What needs to be done:
Which lines of the records contain the word "symmetry"? Show each of them.
═════ Data shown
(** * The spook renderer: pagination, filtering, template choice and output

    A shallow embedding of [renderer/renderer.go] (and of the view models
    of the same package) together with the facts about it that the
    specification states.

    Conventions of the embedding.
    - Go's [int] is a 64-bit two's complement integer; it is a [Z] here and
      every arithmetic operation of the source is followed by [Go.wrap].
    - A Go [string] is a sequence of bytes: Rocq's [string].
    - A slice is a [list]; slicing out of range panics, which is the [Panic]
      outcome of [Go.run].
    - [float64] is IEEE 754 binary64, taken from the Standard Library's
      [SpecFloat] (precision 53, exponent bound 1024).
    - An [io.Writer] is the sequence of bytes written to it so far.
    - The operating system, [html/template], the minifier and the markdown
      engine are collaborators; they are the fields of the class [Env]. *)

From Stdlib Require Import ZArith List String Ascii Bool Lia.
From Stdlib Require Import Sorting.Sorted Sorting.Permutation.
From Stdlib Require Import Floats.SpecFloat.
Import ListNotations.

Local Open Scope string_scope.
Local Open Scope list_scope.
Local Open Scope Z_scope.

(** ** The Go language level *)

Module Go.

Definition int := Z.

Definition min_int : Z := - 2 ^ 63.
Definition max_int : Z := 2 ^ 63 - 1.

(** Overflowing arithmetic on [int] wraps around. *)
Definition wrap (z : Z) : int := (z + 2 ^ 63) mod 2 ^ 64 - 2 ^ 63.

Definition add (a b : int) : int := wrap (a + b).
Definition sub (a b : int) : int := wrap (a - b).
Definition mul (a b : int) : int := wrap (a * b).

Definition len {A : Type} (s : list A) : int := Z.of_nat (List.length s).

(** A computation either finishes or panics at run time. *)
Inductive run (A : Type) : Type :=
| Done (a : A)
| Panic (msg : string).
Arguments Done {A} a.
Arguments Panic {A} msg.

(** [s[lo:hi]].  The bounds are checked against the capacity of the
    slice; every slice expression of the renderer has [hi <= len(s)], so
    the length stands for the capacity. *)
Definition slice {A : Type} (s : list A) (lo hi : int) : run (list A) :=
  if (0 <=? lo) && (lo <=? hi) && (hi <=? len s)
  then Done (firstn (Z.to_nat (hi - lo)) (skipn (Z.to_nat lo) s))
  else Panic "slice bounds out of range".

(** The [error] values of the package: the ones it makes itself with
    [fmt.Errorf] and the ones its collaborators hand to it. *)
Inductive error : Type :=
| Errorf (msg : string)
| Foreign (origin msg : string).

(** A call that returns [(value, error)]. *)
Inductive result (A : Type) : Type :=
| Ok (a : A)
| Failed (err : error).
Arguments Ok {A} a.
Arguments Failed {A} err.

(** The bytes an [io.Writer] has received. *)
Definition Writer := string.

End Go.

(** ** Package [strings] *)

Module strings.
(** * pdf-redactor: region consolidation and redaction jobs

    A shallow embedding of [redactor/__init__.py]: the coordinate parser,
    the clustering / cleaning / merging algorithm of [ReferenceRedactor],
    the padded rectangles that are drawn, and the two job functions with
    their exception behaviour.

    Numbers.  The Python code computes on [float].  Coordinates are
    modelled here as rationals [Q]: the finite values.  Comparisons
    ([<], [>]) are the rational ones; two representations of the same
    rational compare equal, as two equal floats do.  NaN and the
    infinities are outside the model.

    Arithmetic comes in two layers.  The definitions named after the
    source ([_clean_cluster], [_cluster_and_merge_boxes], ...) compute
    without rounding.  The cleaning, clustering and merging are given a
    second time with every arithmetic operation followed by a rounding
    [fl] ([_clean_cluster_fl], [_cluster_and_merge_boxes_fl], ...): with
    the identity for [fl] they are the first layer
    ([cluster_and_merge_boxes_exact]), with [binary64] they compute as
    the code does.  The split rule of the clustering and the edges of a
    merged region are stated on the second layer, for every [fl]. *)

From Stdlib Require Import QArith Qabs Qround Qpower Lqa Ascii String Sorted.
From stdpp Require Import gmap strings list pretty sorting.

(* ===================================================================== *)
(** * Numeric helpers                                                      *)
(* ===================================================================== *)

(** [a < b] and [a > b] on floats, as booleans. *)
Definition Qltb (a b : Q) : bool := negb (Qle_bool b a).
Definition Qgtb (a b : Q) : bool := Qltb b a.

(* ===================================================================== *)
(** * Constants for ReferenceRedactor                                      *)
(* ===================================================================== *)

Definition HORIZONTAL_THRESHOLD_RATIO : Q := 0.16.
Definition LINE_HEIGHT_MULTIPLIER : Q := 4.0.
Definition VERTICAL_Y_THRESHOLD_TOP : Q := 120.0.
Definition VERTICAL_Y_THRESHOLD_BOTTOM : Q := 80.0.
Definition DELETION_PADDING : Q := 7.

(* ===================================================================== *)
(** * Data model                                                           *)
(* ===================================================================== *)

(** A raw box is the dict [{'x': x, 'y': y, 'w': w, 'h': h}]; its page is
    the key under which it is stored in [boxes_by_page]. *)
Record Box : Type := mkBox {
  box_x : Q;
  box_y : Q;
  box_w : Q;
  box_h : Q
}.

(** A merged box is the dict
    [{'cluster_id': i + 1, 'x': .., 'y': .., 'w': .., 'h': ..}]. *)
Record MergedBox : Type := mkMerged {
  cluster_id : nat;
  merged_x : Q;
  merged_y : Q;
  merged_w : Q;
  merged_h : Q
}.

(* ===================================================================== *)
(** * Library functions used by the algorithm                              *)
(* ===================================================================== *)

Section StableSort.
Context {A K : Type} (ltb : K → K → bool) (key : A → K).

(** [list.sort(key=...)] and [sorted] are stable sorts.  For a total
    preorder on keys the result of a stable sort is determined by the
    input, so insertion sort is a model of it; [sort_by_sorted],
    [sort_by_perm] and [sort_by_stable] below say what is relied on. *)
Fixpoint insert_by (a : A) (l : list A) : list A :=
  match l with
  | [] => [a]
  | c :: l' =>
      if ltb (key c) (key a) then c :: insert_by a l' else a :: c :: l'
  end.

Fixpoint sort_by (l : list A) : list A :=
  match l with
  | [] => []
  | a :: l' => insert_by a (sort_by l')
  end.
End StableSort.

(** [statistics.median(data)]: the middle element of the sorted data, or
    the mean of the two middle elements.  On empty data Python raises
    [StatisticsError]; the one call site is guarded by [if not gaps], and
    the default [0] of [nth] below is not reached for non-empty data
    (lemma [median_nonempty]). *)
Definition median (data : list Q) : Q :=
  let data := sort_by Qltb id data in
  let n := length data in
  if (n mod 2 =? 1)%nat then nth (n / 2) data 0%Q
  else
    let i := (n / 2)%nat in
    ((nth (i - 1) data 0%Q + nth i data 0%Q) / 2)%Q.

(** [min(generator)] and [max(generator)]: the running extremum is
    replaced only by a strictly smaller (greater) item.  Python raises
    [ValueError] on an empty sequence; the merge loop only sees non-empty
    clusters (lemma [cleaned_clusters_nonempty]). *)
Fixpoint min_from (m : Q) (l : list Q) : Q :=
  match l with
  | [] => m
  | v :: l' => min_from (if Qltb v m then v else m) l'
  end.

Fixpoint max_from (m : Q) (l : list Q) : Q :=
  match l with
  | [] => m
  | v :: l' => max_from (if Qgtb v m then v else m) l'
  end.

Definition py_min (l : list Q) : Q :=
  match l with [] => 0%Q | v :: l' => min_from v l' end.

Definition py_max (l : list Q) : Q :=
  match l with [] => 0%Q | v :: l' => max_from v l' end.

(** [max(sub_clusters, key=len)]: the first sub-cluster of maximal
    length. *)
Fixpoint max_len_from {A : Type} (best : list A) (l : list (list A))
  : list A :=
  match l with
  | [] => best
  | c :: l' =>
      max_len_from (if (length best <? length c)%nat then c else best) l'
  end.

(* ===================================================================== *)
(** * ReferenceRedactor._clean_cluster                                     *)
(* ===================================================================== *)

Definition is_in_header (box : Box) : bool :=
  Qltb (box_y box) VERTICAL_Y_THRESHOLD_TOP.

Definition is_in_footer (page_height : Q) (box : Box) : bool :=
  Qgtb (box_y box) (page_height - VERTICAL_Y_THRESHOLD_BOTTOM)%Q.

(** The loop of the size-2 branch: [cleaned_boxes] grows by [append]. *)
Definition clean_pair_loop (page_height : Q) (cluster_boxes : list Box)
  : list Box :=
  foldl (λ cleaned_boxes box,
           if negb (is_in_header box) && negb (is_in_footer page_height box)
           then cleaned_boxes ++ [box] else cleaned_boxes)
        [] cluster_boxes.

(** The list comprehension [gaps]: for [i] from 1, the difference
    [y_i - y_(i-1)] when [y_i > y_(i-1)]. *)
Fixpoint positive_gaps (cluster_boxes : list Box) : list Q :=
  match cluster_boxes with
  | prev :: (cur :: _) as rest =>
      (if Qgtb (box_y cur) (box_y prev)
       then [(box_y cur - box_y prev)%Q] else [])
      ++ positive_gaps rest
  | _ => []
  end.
══════════
═════ Data shown
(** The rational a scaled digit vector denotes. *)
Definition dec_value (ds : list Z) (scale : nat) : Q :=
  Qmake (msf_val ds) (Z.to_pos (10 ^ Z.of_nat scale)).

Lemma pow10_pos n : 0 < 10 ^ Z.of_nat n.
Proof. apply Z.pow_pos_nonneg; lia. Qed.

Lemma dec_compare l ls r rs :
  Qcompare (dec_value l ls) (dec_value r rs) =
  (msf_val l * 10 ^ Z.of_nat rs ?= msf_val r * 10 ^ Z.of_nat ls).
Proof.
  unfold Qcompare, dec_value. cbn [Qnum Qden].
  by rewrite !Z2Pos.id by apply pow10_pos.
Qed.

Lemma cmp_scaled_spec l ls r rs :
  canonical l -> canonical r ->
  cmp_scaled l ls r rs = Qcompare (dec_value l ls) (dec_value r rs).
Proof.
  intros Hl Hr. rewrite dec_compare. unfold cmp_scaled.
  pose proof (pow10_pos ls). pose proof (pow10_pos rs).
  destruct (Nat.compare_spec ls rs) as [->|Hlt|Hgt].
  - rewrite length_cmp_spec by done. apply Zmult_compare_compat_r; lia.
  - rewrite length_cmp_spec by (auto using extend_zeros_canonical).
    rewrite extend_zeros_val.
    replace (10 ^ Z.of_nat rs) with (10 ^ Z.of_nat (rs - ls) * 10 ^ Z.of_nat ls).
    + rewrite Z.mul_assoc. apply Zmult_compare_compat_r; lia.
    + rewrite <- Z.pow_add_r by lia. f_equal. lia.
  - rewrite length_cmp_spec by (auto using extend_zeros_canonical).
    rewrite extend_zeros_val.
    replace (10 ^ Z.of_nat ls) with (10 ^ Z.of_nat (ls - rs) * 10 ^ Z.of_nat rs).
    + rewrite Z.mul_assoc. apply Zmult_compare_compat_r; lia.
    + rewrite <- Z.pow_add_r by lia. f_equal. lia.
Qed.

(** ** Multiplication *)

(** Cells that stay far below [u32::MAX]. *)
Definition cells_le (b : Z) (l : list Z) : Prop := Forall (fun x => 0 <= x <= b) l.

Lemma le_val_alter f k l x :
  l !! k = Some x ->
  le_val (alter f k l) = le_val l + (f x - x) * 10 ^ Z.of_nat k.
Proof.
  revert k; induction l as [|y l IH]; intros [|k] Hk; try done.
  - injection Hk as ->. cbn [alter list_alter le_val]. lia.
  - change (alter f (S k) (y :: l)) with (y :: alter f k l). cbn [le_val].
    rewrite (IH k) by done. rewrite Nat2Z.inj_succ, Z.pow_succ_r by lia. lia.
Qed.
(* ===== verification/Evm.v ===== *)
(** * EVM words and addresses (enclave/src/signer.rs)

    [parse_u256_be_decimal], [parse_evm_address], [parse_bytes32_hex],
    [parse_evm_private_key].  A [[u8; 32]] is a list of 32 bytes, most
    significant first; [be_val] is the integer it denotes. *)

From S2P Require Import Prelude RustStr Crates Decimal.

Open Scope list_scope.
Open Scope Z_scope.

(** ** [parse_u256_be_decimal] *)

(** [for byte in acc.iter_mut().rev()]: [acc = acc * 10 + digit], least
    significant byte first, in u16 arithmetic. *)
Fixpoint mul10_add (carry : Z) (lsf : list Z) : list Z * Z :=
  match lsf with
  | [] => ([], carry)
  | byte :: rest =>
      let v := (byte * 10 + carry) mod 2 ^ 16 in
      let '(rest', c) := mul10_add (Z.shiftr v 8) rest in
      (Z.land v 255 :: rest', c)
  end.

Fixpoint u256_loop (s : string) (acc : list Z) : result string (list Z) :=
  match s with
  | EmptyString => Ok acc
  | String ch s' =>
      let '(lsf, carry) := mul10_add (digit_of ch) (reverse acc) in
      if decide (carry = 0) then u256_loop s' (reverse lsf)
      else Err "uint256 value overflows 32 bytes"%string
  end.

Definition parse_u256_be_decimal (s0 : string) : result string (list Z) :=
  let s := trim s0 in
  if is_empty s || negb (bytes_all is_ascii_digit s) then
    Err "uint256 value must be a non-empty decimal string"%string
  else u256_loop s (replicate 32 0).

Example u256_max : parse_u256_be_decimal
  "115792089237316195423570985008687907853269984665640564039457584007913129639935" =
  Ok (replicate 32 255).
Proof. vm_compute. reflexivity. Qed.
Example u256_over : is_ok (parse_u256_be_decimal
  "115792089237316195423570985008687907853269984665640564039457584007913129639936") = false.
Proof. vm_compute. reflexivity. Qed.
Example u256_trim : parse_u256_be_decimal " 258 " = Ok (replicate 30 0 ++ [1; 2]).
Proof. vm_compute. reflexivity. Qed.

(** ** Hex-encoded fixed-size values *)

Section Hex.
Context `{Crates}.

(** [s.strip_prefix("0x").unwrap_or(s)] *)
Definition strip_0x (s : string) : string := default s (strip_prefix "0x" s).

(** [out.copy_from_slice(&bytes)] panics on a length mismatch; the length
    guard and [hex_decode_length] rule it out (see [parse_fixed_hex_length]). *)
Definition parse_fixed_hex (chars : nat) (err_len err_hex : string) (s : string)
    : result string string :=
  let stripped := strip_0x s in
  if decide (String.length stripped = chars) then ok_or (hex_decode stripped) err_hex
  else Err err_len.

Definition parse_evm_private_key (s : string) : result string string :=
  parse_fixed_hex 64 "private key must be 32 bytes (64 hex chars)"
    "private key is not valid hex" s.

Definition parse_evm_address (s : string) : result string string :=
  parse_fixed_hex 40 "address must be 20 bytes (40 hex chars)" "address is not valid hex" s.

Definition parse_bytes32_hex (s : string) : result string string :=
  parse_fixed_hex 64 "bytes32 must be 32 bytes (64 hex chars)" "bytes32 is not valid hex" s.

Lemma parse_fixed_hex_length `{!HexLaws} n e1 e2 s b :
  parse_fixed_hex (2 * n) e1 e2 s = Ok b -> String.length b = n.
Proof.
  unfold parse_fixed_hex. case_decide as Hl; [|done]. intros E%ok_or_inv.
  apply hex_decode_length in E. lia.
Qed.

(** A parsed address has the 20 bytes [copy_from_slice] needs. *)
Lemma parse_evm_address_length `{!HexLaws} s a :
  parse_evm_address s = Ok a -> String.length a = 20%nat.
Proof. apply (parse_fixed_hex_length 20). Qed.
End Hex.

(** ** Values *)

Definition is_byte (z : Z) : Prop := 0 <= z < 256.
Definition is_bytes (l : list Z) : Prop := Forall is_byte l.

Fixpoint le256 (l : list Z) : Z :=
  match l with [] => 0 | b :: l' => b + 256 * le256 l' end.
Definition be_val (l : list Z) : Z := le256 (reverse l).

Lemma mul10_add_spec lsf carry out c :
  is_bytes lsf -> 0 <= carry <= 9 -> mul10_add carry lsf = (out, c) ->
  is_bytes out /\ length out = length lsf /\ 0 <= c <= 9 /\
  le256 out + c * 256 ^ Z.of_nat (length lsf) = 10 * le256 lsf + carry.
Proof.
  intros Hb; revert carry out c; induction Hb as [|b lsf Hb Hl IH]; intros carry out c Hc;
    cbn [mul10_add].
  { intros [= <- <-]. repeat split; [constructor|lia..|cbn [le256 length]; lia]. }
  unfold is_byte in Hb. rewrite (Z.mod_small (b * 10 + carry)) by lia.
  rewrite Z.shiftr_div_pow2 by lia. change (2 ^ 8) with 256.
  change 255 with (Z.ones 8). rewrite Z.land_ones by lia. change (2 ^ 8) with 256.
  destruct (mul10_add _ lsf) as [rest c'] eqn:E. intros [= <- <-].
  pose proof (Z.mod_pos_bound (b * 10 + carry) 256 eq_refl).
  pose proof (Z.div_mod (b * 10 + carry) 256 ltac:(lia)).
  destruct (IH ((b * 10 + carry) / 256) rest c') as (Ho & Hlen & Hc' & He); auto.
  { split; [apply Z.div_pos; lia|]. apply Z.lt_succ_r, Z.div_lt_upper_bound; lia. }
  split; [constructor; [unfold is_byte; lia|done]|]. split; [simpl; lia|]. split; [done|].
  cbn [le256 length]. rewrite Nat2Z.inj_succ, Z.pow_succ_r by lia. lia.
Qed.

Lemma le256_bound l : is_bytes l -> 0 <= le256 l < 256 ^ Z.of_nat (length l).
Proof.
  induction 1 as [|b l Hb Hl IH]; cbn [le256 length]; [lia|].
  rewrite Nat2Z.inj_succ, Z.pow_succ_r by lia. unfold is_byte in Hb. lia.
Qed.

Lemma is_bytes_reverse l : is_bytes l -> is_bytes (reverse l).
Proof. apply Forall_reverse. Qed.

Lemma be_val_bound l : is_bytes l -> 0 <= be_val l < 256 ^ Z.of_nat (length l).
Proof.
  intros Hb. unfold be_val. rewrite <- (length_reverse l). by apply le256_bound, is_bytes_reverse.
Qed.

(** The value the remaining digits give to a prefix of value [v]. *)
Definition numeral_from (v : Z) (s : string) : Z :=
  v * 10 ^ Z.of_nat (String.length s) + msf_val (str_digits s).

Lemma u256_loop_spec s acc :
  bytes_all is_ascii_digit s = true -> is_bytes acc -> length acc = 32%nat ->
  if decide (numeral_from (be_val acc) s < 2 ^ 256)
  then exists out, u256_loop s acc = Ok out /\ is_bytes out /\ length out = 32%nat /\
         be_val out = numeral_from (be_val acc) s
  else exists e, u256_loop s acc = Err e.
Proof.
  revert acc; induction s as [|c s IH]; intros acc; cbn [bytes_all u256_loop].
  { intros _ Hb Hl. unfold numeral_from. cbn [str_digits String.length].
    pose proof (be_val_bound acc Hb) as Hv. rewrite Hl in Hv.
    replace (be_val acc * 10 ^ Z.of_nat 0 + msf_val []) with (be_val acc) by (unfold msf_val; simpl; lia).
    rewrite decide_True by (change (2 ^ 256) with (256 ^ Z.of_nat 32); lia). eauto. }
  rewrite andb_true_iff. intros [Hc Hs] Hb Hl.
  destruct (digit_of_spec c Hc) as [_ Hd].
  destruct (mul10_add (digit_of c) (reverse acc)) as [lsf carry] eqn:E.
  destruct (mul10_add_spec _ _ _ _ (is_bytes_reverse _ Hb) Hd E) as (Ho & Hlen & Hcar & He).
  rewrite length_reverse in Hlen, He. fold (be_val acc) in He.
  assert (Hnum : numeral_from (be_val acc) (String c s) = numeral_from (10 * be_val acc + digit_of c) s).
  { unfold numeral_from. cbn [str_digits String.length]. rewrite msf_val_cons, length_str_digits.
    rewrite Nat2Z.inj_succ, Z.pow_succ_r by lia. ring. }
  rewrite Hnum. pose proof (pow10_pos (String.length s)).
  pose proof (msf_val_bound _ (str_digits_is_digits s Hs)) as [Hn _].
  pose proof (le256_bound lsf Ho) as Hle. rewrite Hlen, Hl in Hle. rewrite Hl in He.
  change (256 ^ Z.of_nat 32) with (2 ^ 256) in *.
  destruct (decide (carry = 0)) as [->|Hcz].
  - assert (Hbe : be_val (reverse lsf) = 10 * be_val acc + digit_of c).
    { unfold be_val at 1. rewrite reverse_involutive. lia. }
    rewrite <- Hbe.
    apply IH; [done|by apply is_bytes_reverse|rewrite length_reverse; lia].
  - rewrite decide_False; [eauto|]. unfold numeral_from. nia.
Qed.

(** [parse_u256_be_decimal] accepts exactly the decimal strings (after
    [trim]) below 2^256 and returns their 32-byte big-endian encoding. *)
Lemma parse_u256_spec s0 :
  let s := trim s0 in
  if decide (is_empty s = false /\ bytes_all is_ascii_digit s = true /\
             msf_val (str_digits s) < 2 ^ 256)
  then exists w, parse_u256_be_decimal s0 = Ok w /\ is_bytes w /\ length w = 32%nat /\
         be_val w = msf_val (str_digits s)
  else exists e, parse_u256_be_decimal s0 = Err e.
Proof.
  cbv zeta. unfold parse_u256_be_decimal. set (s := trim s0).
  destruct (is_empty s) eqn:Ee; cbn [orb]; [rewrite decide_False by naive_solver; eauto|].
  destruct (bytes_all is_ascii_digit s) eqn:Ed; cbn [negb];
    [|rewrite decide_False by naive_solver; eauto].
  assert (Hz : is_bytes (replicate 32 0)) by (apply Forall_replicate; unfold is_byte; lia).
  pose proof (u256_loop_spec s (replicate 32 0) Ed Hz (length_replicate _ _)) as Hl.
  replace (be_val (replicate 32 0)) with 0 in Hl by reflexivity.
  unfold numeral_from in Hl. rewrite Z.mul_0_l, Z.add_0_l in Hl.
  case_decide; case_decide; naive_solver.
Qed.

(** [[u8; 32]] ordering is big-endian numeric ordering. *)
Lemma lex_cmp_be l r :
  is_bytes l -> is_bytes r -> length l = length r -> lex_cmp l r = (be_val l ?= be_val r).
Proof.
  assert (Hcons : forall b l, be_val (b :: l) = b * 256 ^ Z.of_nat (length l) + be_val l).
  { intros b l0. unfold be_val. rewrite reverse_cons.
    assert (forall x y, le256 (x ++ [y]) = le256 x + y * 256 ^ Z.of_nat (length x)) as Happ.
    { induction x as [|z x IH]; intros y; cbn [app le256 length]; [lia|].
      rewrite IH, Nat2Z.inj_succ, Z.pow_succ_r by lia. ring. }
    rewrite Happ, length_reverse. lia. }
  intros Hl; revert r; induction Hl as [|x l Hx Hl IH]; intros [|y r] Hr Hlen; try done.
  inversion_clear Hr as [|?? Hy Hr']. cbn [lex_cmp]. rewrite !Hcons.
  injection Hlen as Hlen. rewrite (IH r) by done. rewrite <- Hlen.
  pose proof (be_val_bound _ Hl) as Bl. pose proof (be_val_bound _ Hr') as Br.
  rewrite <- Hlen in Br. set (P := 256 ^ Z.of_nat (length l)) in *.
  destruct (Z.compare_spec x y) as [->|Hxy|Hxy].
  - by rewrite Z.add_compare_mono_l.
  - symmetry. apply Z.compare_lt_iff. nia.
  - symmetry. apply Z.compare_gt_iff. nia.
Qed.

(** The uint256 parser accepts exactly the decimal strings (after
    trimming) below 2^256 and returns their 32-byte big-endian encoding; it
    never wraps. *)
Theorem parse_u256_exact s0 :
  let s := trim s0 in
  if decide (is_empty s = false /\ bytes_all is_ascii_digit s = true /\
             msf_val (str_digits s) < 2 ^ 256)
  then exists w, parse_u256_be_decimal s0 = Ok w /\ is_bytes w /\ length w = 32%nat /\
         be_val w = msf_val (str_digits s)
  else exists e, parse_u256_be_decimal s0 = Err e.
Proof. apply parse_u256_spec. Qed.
══════════
Solution to the problem:
  - symmetry. apply Z.compare_lt_iff. nia.
  - symmetry. apply Z.compare_gt_iff. nia.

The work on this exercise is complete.